The disclosure under Item 3.02 of this Current Report on Form 8-K is also responsive to Item 1.01 of this Current Report and is incorporated herein by reference.
Item 3.02. Unregistered Sales of Equity Securities.
On February 28, 2006, John D. Oil and Gas Company (the “Company”) entered into separate agreements to sell to the Richard M. Osborne Trust, an Ohio Trust of which Richard M. Osborne, the Company’s Chairman of the Board and Chief Executive Officer, is sole Trustee (the “Trust”), and Terence P. Coyne, a newly-appointed director of the Company, a total of 2.2 million shares of common stock of the Company (the “Shares”) for a total offering price of $1.1 million. The Trust purchased 2.0 million Shares at a price of $0.50 a share and Mr. Coyne purchased 200,000 Shares at a price of $0.50 a share. The Shares were not registered under the Securities Act of 1933, as amended (the “Act”), in reliance on the private offering exemption from registration under Section 4(2) of the Act.
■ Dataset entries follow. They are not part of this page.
Lemma elem_of_flagged_from r room : forall i r' k,
  (r', k) ∈ flagged_from r room i <->
  r' = r /\ (i <= k)%nat /\ exists d, room !! (k - i)%nat = Some d /\ needs d = true.
Proof.
  induction room as [|d rest IH]; intros i r' k; simpl.
  - split; [intros H; by apply elem_of_nil in H|].
    intros (_ & _ & d & Hd & _). by rewrite lookup_nil in Hd.
  - rewrite elem_of_app, IH. split.
    + intros [H|(-> & Hk & d' & Hd' & Hn)].
      * destruct (needs d) eqn:Hd; [|by apply elem_of_nil in H].
        apply list_elem_of_singleton in H. inversion H; subst.
        split; [done|]. split; [lia|]. exists d. by rewrite Nat.sub_diag.
      * split; [done|]. split; [lia|]. exists d'. split; [|done].
        replace (k - i)%nat with (S (k - S i)) by lia. done.
    + intros (-> & Hk & d' & Hd' & Hn).
      destruct (decide (k = i)) as [->|Hne].
      * left. rewrite Nat.sub_diag in Hd'. simpl in Hd'. inversion Hd'; subst.
        rewrite Hn. by apply list_elem_of_singleton.
      * right. split; [done|]. split; [lia|]. exists d'. split; [|done].
        replace (k - i)%nat with (S (k - S i)) in Hd' by lia. done.
Qed.

Lemma pass_room_at r room : forall i n room' n' l,
  pass_room r room i n = Some (room', n', l) ->
  forall j d, room !! j = Some d ->
  exists d', room' !! j = Some d' /\
    ((((r, (i + j)%nat) ∈ l) /\ serviced service refresh r d d')
     \/ (((r, (i + j)%nat) ∉ l) /\ untouched refresh d d')).
Proof.
  induction room as [|d0 rest IH]; intros i n room' n' l H j d Hj; [done|].
  simpl in H.
  destruct (brk && (n >=? kMaxGroundChecksPerFrame)) eqn:Hb.
  { inversion H; subst. exists d. split; [done|]. right.
    split; [intros Hx; by apply elem_of_nil in Hx | by left]. }
  destruct (needs d0 && (n <? kMaxGroundChecksPerFrame)) eqn:Hs; simpl in H.
  - destruct (refresh (service r d0)) as [d2|] eqn:Hd2; [|done]. simpl in H.
    destruct (pass_room r rest (S i) (n + 1)) as [[[rest' n2] l2]|] eqn:Hr; [|done].
    simpl in H. inversion H; subst. destruct j as [|j]; simpl in Hj.
    + inversion Hj; subst. exists d2. split; [done|]. left.
      split; [|done]. rewrite Nat.add_0_r. by left.
    + destruct (IH _ _ _ _ _ Hr j d Hj) as (d' & Hd' & Hcase).
      exists d'. split; [done|].
      replace (i + S j)%nat with (S i + j)%nat by lia.
      destruct Hcase as [[Hin Hsv]|[Hout Hun]]; [left|right]; split; try done.
      * by right.
      * intros Hin. apply elem_of_cons in Hin as [Heq|Hin]; [|done].
        inversion Heq; lia.
  - destruct (refresh d0) as [d2|] eqn:Hd2; [|done]. simpl in H.
    destruct (pass_room r rest (S i) n) as [[[rest' n2] l2]|] eqn:Hr; [|done].
    simpl in H. inversion H; subst. destruct j as [|j]; simpl in Hj.
    + inversion Hj; subst. exists d2. split; [done|]. right.
      split; [|by right]. intros Hin.
      apply pass_room_log in Hr as (-> & _ & _).
      apply elem_of_take in Hin as (k & Hk & _).
      apply list_elem_of_lookup_2, elem_of_flagged_from in Hk. lia.
    + destruct (IH _ _ _ _ _ Hr j d Hj) as (d' & Hd' & Hcase).
      exists d'. split; [done|].
      replace (i + S j)%nat with (S i + j)%nat by lia. done.
Qed.


Lemma elem_of_flagged_in_order order (rs : list (list D)) r k :
  (r, k) ∈ flagged_in_order order rs <->
  r ∈ order /\ exists room d, rs !! r = Some room /\ room !! k = Some d /\ needs d = true.
Proof.
  unfold BudgetPass.flagged_in_order.
  rewrite list_elem_of_In, in_concat. split.
  - intros (l & Hl & Hin). apply in_map_iff in Hl as (r0 & <- & Hr0).
    apply list_elem_of_In in Hin, Hr0.
    apply elem_of_flagged_from in Hin as (-> & _ & d & Hd & Hn).
    split; [done|]. rewrite Nat.sub_0_r in Hd.
    destruct (rs !! r0) as [room|] eqn:Hroom; simpl in Hd; [|by rewrite lookup_nil in Hd].
    by exists room, d.
  - intros (Hr & room & d & Hroom & Hd & Hn).
    exists (flagged_from r (default [] (rs !! r)) 0). split.
    + apply in_map_iff. exists r. split; [done|]. by apply list_elem_of_In.
    + apply list_elem_of_In, elem_of_flagged_from. split; [done|]. split; [lia|].
      exists d. rewrite Hroom, Nat.sub_0_r. done.
Qed.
Also on February 28, 2006, the Company entered into a Registration Rights Agreement (the “Registration Agreement”) with the Trust and any other stockholders who become parties to the Registration Agreement pursuant to its terms, which provides, among other things, certain piggyback registration rights to such stockholders and that the Company will file a registration statement with the Securities and Exchange Commission upon the demand of the Trust. Mr. Coyne became a party to the Registration Agreement on February 28, 2006.
Item 5.02.   Departure of Directors or Principal Officers; Election of Directors; Appointment of Principal Officers.
On February 24, 2006, the Board of Directors of the Company expanded the size of the Company’s Board from six to eight members and appointed Mr. Coyne and Gregory J. Osborne to fill the resulting vacancies. At this time, neither Mr. Coyne nor Gregory Osborne has been named to any committees of the Board. The Board intends to nominate the new directors for election by the stockholders at 2006 annual meeting of stockholders of the Company. Gregory Osborne is the son of Richard Osborne.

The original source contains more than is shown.